I wonder if you can contact someone at the FCC about this.

Here is their info: https://www.fcc.gov/consumers/guides/ip-relay-service

Hearing people are able to get seperate work and home phone numbers.

If Deaf people cannot do the same thing, that's not providing equal access.
 

cdmeggers

Well-Known Member
#11
I actually have 2 numbers for Sprint. One for my Sprint IP app on my iphone, and another one for my online account when I'm at the computer. I have never given out the online one, but will often make calls from my laptop. For incoming calls, that goes to the Sprint app on my iphone (and I do occasionally call out from my iphone's sprint app if I don't have my laptop with me). So it's possible your employee could get another number and use Sprint online at https://sprintip.com/index.jsp, he should be able to answer incoming calls though there. When I log onto the Sprint IP site to make a call, there's this bit above the text box:
Your Sprint IP ***-***-**** is available to receive calls
 
#12
Hi, I'm hoping someone on these forums will be able to point me to equipment or services that will enable my company to provide voice<>text accommodation for an employee who does not use the telephone for reasons related to auditory processing. They have their own sprint app that they use for personal communication via iPad, but we need a solution for them at work. I have spent hours on the internet and have not found a solution for what seems to me a not uncommon need.

We are a small nonprofit and the staff person handles gift processing, so their primary need would be to make calls to and receive calls from donors who have questions or issues with their credit cards or similar matters. We have a VOIP system, but could also get them a stand alone line if needed, or use a software solution that doesn't rely on the phone system at all. I'm trying to avoid a traditional TTY, because they seem cumbersome and antiquated, although I'd be willing to look at one if it had a full display, rather than just a line or two.

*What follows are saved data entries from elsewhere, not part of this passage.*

(* ===== verification/Access.v ===== *)
(** * Developer credentials and quotas ([c3r/api_access.py])

    The store of organizations, projects, API keys, quota windows, audit events
    and usage records, as tables in row order; every public operation is one
    definition.  An operation runs in a transaction: it keeps its writes when
    its body returns and the commit succeeds, and none of them otherwise.  The
    clock, the connection and the random tokens are computations over the world
    [E].  What SQLite and PostgreSQL decide for themselves is the class [Sql];
    this file has SQLite's instance, [PgAccess.v] PostgreSQL's. *)

From Stdlib Require Import Lia ZArith Ascii String.
From stdpp Require Import base option strings gmap list.
From S2P Require Import Prelude PyStr PySort PyFloat FloatRepr Json Hash StateSchema TraceLedger LedgerAnchor.

Local Open Scope string_scope.

(** [SCOPES], in the order [sorted] gives them. *)
Definition SCOPES : list string :=
  ["decide:write"; "models:read"; "rank:write"; "responses:write"; "system_one:write"].

Definition is_url_char (c : ascii) : bool :=
  in_range 48 57 c || in_range 65 90 c || in_range 97 122 c || Ascii.eqb c "_" || Ascii.eqb c "-".

(** [KEY.fullmatch]: the identifier of a well-formed key. *)
Definition match_key (plaintext : string) : option string :=
  let mode r := match strip_prefix "live_" r with Some r' => Some r' | None => strip_prefix "test_" r end in
  match strip_prefix "c3r_sk_" plaintext with
  | Some r =>
      match mode r with
      | Some r =>
          let id := take_str 24 r in
          match strip_prefix "_" (drop_str 24 r) with
          | Some tail => if Z.eqb (len id) 24 && str_forall is_hex id
                            && Z.eqb (len tail) 43 && str_forall is_url_char tail
                         then Some id else None
          | None => None
          end
      | None => None
      end
  | None => None
  end.

Record IssuedKey : Type := mkIssuedKey { ik_key_id : string; ik_secret : string }.

Record Principal : Type := mkPrincipal {
  p_tenant_id : string; p_project_id : string; p_key_id : string; p_scopes : gset string }.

Any help would be much appreciated!

Rachel
Oakland, CA
Hello Rachel

I am a hard of hearing business owner that use an ON-LINE CHAT PROGRAM to communicate with my customers. As you are aware TTY is a very old system that is part of the 60's and in my own personal view should be scrapped. It's not that expansive for a company to setup programs like LiveChat or other program like it. I live in Vancouver BC and many companies in my area are now incorporating a Chat service. Shaw Cable was one of the first to set this up. Now it's a normal to see a Chat Service offered by most if not all Cell companies. If you need more info on this let me know, would be happy to help out.